Clinton has acknowledged that he had what he called "improper" contacts with Lewinsky -- though he insists he did not have, under a legal definition, "sexual relations" with her. Clinton has said he never perjured himself or asked anyone else to lie about the affair in a judicial proceeding.

In a formal rebuttal to Congress, Clinton's attorneys said: "The president did not commit perjury. He did not obstruct justice. He did not tamper with witnesses. And he did not abuse the power of the office of the presidency."

The Clinton attorneys said Starr's report is "biased and skewed." They accused the former Republican judge of waging a "hit-and-run smear campaign" against the two-term Democratic president.

Members of Congress, facing the possibility of holding the first hearings on impeaching a president since Watergate a quarter century ago, spent the weekend studying the report and listening to their voters.

Several Republican and Democratic lawmakers have said consideration of impeachment charges would be the gravest task facing Congress short of declaring war.

Representative Maxine Waters, a member of the House Judiciary Committee, said "this president will not be railroaded if the Congressional Black Caucus has anything to do with it." Waters is a member of the caucus and sits on the panel that would consider impeachment charges.

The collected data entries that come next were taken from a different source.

Lemma channel_data_wp buf src s : server_wf s -> bytes buf ->
  wp (server_process_channel_data e buf src) (fun _ => server_wf) s.
Proof.
  intros Hs Hb. apply wp_bind, wp_get, wp_bind, wp_find_allocation; [done|by apply wp_ret|]. intros i a Hi.
  apply wp_bind. eapply wp_defined; [exact Hi|]. case_bool_decide as Hf; cbn [negb]; [|by apply wp_ret].
  destruct (zlen buf <? _) eqn:Hl; [by apply wp_ret|]. unfold sizeof_channel_data_header in *.
  destruct (load16_ok buf 0) as (c & Hc & _); [done|lia|lia|]. destruct (load16_ok buf 2) as (n & Hn & Hn'); [done|lia|lia|].
  apply wp_bind. eapply wp_defined; [exact Hc|]. apply wp_bind. eapply wp_defined; [exact Hn|].
  destruct (_ <? n) eqn:Hlen; [by apply wp_ret|].
  destruct (bound_channel_total (alloc_map a) c (now e) (mok_channels _ (slot_map s i a Hs Hi Hf))) as [o Ho].
  apply wp_bind. eapply wp_defined; [exact Ho|]. destruct o as [r|]; [|by apply wp_ret].
  apply wp_bind. eapply wp_defined; [apply load_Some; lia|]. apply wp_bind, send_from_wp. intros x. by apply wp_ret.
Qed.

(** ** Authentication *)

Lemma memcmp_total (x y : list Z) : bytes x -> bytes y -> zlen x = USERHASH_SIZE -> zlen y = USERHASH_SIZE ->
  exists c, const_time_memcmp x y (Z.to_nat USERHASH_SIZE) = Some c.
Proof.
  intros Hx Hy Lx Ly. unfold const_time_memcmp. unfold zlen in *.
  destruct (const_time_memcmp_loop_spec 0 x y (Z.to_nat USERHASH_SIZE)) as (r & Hr & _); [done..|lia|lia|].
  rewrite Hr. by eexists.
Qed.

Lemma strcmp_total (x y : list Z) : bytes x -> bytes y -> exists c, const_time_strcmp (x ++ [0]) (y ++ [0]) = Some c.
Proof.
  intros Hx Hy. unfold const_time_strcmp.
  assert (Hb : forall l, bytes l -> bytes (l ++ [0])) by (intros; apply Forall_app; split; [done|by apply bytes_forallb]).
  destruct (const_time_strcmp_loop_spec 0 (x ++ [0]) (y ++ [0])) as (r & Hr & _);
    [done|by apply Hb|by apply Hb|apply in_or_app; right; by left|apply in_or_app; right; by left|].
  rewrite Hr. by eexists.
Qed.

(** The loops find nothing or a node of the list. *)
Definition in_list (l : list juice_credentials_list_t) (found : option nat) (o : option nat) : Prop :=
  o = found \/ exists n, n ∈ l /\ o = Some (node_id n).

Lemma in_list_cons n l found o : in_list l found o -> in_list (n :: l) found o.
Proof. intros [?|(m & Hm & ?)]; [by left|]. right. exists m. split; [by right|done]. Qed.

Lemma in_list_step n l found o (c : bool) : in_list l (if c then Some (node_id n) else found) o -> in_list (n :: l) found o.
Proof.
  destruct c; [|apply in_list_cons]. intros [->|(m & Hm & ->)]; right; [exists n|exists m]; (split; [|done]);
    [by left|by right].
Qed.

Lemma find_by_userhash_total l hash : Forall user_ok l -> bytes hash -> zlen hash = USERHASH_SIZE ->
  forall found, exists o, find_by_userhash e l hash found = Some o /\ in_list l found o.
Proof.
  intros Hl Hb Hz. induction Hl as [|n l (_ & Hu & Hu' & _) _ IH]; intros found; [exists found; split; [done|by left]|].
  cbn [find_by_userhash]. destruct (node_live e n).
  - destruct (memcmp_total (node_userhash n) hash) as [c ->]; [done..|]. cbn [mbind option_bind].
    destruct (IH (if c =? 0 then Some (node_id n) else found)) as (o & -> & Ho). exists o. split; [done|].
    by apply in_list_step in Ho.
  - destruct (IH found) as (o & -> & Ho). exists o. split; [done|by apply in_list_cons].
Qed.

Lemma find_by_username_total l name : Forall user_ok l -> bytes name ->
  forall found, exists o, find_by_username e l name found = Some o /\ in_list l found o.
Proof.
  intros Hl Hb. induction Hl as [|n l (Hu & _) _ IH]; intros found; [exists found; split; [done|by left]|].
  cbn [find_by_username]. destruct (node_live e n).
  - destruct (strcmp_total (cred_username (node_credentials n)) name) as [c ->]; [done..|]. cbn [mbind option_bind].
    destruct (IH (if c =? 0 then Some (node_id n) else found)) as (o & -> & Ho). exists o. split; [done|].
    by apply in_list_step in Ho.
  - destruct (IH found) as (o & -> & Ho). exists o. split; [done|by apply in_list_cons].
Qed.

Lemma in_list_pointer s o : in_list (server_credentials s) None o -> pointer_ok s o.
Proof.
  intros [->|(n & Hn & ->)]; [done|]. intros id [= <-]. apply list_elem_of_In in Hn.
  destruct (find_node (node_id n) (server_credentials s)) eqn:E; [by eexists|]. exfalso.
  pose proof (find_none _ _ E _ Hn) as Hf. cbv beta in Hf. rewrite bool_decide_eq_true_2 in Hf; done.
Qed.

(** A message as [stun_read] gives it, up to its user name. *)
Definition read_ok (msg : stun_message_t) : Prop :=
  request_ok msg /\ Forall has_address (peers msg) /\ bytes (username (credentials msg)) /\
  bytes (userhash (credentials msg)) /\ zlen (userhash (credentials msg)) = USERHASH_SIZE.

Lemma read_ok_username msg u : read_ok msg -> bytes u -> read_ok (set_credentials msg (set_username (credentials msg) u)).
Proof. intros (Hr & Hp & _ & Hu) Hb. by repeat split; try apply Hr; try apply Hu. Qed.

Lemma lookup_credentials_wp msg (Q : option nat * stun_message_t -> juice_server_t -> Prop) s : server_wf s -> read_ok msg ->
  (forall o msg', pointer_ok s o -> read_ok msg' -> has_integrity msg' = has_integrity msg -> Q (o, msg') s) ->
  wp (lookup_credentials e msg) Q s.
Proof.
  intros Hs Hm HQ. pose proof Hm as (_ & _ & Hu & Hh & Hz). apply wp_bind, wp_get. destruct (enable_userhash _).
  - destruct (find_by_userhash_total _ _ (swf_users _ Hs) Hh Hz None) as (o & Ho & Hin).
    pose proof (in_list_pointer s o Hin) as Hp. apply wp_bind. eapply wp_defined; [exact Ho|].
    destruct o as [id|]; [|by apply wp_ret, HQ]. apply wp_bind, deref_wp; [done|]. intros n Hn _.
    apply wp_ret, HQ; [done| |done]. apply read_ok_username; [done|]. apply small_copy; [done|].
    pose proof (swf_users _ Hs) as Hus. rewrite Forall_forall in Hus. by apply list_elem_of_In, Hus in Hn as [? _].
  - destruct (find_by_username_total _ _ (swf_users _ Hs) Hu None) as (o & Ho & Hin).
    apply wp_bind. eapply wp_defined; [exact Ho|]. apply wp_ret, HQ; [by apply in_list_pointer|done..].
Qed.

(** ** Dispatch *)

Lemma dispatch_method_wp msg src cr s : server_wf s -> books_ok s -> pointer_ok s cr -> read_ok msg -> record_wf src ->
  (cr = None -> msg_method msg = STUN_METHOD_BINDING \/ msg_class msg = STUN_CLASS_INDICATION /\ msg_method msg = STUN_METHOD_SEND) ->
  wp (dispatch_method sockaddr_bytes getaddrinfo uninit stack e msg src cr) (fun _ => server_wf) s.
Proof using Huninit Hstack H0 Hnames Hlocal.
  intros Hs Hb Hp (Hm & Hpeers & _) Hsrc Hcr. unfold dispatch_method.
  destruct (_ =? STUN_METHOD_BINDING) eqn:E1; [by apply binding_wp; auto|].
  assert (Hsend : cr = None -> msg_method msg = STUN_METHOD_SEND) by (intros Hn; destruct (Hcr Hn) as [|[] ]; [lia|done]).
  destruct (_ || _) eqn:E2.
  { destruct cr as [id|]; [apply wp_bind; eapply wp_defined; [done|]; by apply allocate_wp|].
    rewrite Hsend in E2 by done. done. }
  destruct (_ =? STUN_METHOD_CREATE_PERMISSION) eqn:E3.
  { destruct cr as [id|]; [apply wp_bind; eapply wp_defined; [done|]; by apply create_permission_wp|].
    rewrite Hsend in E3 by done. done. }
  destruct (_ =? STUN_METHOD_CHANNEL_BIND) eqn:E4.
  { destruct cr as [id|]; [apply wp_bind; eapply wp_defined; [done|]; by apply channel_bind_wp|].
    rewrite Hsend in E4 by done. done. }
  destruct (_ =? STUN_METHOD_SEND); [by apply turn_send_wp|by apply wp_ret].
Qed.

Lemma authenticate_wp buf msg src s : server_wf s -> books_ok s -> read_ok msg -> record_wf src ->
  bytes buf -> (exists ret msg0, stun_read buf (zlen buf) = Some (ret, buf, msg0) /\ 0 <= ret) ->
  wp (authenticate sockaddr_bytes getaddrinfo uninit stack e buf msg src) (fun _ => server_wf) s.
Proof using Huninit Hstack H0 Hnames Hlocal.
  intros Hs Hb Hm Hsrc Hbuf (ret & msg0 & Hread & Hret). unfold authenticate. pose proof (proj1 Hm) as Hreq.
  destruct (lacks_credentials msg) eqn:Hl; [by apply refuse_wp; auto|]. apply wp_bind, server_get_nonce_wp.
  intros n s1 _ T. apply wp_bind, wp_get. pose proof (server_wf_same _ _ Hs T) as Hs1.
  pose proof (proj1 (same_tables_books _ _ Hb T)) as Hb1. destruct (_ || _); [by apply refuse_wp; auto|].
  apply wp_bind, lookup_credentials_wp; [done..|]. intros o msg' Hp Hm' Hi. cbv iota beta.
  destruct o as [id|]; [|apply refuse_fail_wp; auto; apply Hm']. apply wp_bind, deref_wp; [done|]. intros nd Hnd _.
  assert (Hint : has_integrity msg' = true).
  { rewrite Hi. unfold lacks_credentials in Hl. by destruct (has_integrity msg). }
  pose proof (zlen_nonneg buf).
  destruct (stun_check_integrity_spec buf (zlen buf) ret msg0 msg' (Some (cred_password (node_credentials nd))))
    as (b & Hc & _); [done|lia|done..|].
  apply wp_bind. eapply wp_defined; [exact Hc|]. cbv iota beta. destruct b; cbn [negb].
  - by apply dispatch_method_wp.
  - apply refuse_fail_wp; auto; [done|apply Hm'].
Qed.

Lemma received_read_ok msg : received_wf msg -> read_ok msg.
Proof.
  intros [Hw _ Hu [_ Hp] _]. split; [split; [apply Hw|apply Hw] |]. split; [done|].
  split; [apply Hw|]. split; [apply Hw|done].
Qed.

Lemma server_dispatch_stun_wp buf msg src s : server_wf s -> books_ok s -> received_wf msg -> record_wf src ->
  bytes buf -> (exists ret msg0, stun_read buf (zlen buf) = Some (ret, buf, msg0) /\ 0 <= ret) ->
  wp (server_dispatch_stun sockaddr_bytes getaddrinfo uninit stack e buf msg src) (fun _ => server_wf) s.
Proof using Huninit Hstack H0 Hnames Hlocal.
  intros Hs Hb Hw Hsrc Hbuf Hread. pose proof (received_read_ok msg Hw) as Hm. pose proof (proj1 Hm) as Hreq.
  unfold server_dispatch_stun. cbv zeta. destruct (negb (_ || _)) eqn:Hc; [by apply wp_ret|].
  apply wp_bind, wp_get. destruct (_ && negb (_ =? _)); [by apply refuse_wp; auto|].
  destruct (error_code msg =? _).
  { destruct (bool_decide (msg_class msg = STUN_CLASS_REQUEST)); [by apply refuse_wp; auto|by apply wp_ret]. }
  destruct (negb (_ =? _) && negb _) eqn:Ha; [by apply authenticate_wp|].
  apply dispatch_method_wp; try done. intros _.
  destruct (msg_method msg =? STUN_METHOD_BINDING) eqn:Hbind; [left; lia|]. right. cbn [negb andb] in Ha.
  destruct (bool_decide (msg_class msg = STUN_CLASS_INDICATION)) eqn:Hind; [|done]. apply bool_decide_eq_true in Hind.
  split; [done|]. rewrite bool_decide_eq_false_2 in Hc by (rewrite Hind; done). cbn in Hc.
  destruct (msg_method msg =? STUN_METHOD_SEND) eqn:Hsend; [lia|done].
Qed.

Lemma is_channel_data_total buf : bytes buf -> exists b, is_channel_data buf (zlen buf) = Some b.
Proof.
  intros Hb. pose proof (zlen_nonneg buf). unfold is_channel_data. case_if; [by eexists|]. load_step. by eexists.
Qed.

Lemma server_input_wp buf src s : server_wf s -> books_ok s -> bytes buf -> record_wf src ->
  wp (server_input sockaddr_bytes getaddrinfo uninit stack e buf src) (fun _ => server_wf) s.
Proof using Huninit Hstack H0 Hnames Hlocal.
  intros Hs Hb Hbuf Hsrc. destruct (is_stun_datagram_total buf Hbuf) as [b H1].
  destruct (is_channel_data_total buf Hbuf) as [c H2]. pose proof (zlen_nonneg buf).
  apply wp_bind. eapply wp_defined; [exact H1|]. destruct b.
  - destruct (stun_read_ok buf (zlen buf)) as (ret & msg & Hr & Hw & _); [done|lia|].
    apply wp_bind. eapply wp_defined; [exact Hr|]. cbv iota beta. destruct (ret <? 0) eqn:Hlt; [by apply wp_ret|].
    apply server_dispatch_stun_wp; try done; [apply Hw; lia|]. exists ret, msg. split; [done|lia].
  - apply wp_bind. eapply wp_defined; [exact H2|]. destruct c; [by apply channel_data_wp|by apply wp_ret].
Qed.

(** ** Datagrams from peers *)

(** The largest datagram for which the Data indication surely fits the buffer. *)
Definition FORWARD_SIZE : Z := 4000.

Definition data_indication (tid : list Z) (r : addr_record_t) (buf : list Z) : stun_message_t :=
  set_data (set_peers (answer STUN_CLASS_INDICATION STUN_METHOD_DATA tid) [r]) (Some buf).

Some Republicans said there seems to be enough evidence of possible impeachment offenses.

House Republican Whip Tom DeLay said Clinton is "in real trouble." Senator Orrin Hatch, a Utah Republican, said the case "doesn't look good" for Clinton, but added he did not wish to rush to judgment.

The top Republican in the Senate, Majority Leader Trent Lott, said there was no constitutional crisis in the United States.

Lott told a TV interviewer (on Fox): "The presidency will be there, the government will be there and be strong when it's over. This is a Clinton crisis."

The House of Representatives has initial responsibility for weighing impeachment cases. The first step is for the Judiciary Committee to decide whether to refer articles of impeachment to the full House. If an impeachment article is approved by majority vote, the case goes to the Senate. The Senate would then conduct a trial. The chief justice of the U.S. Supreme Court would preside. A two-thirds vote by the senators would be needed to remove the president from office.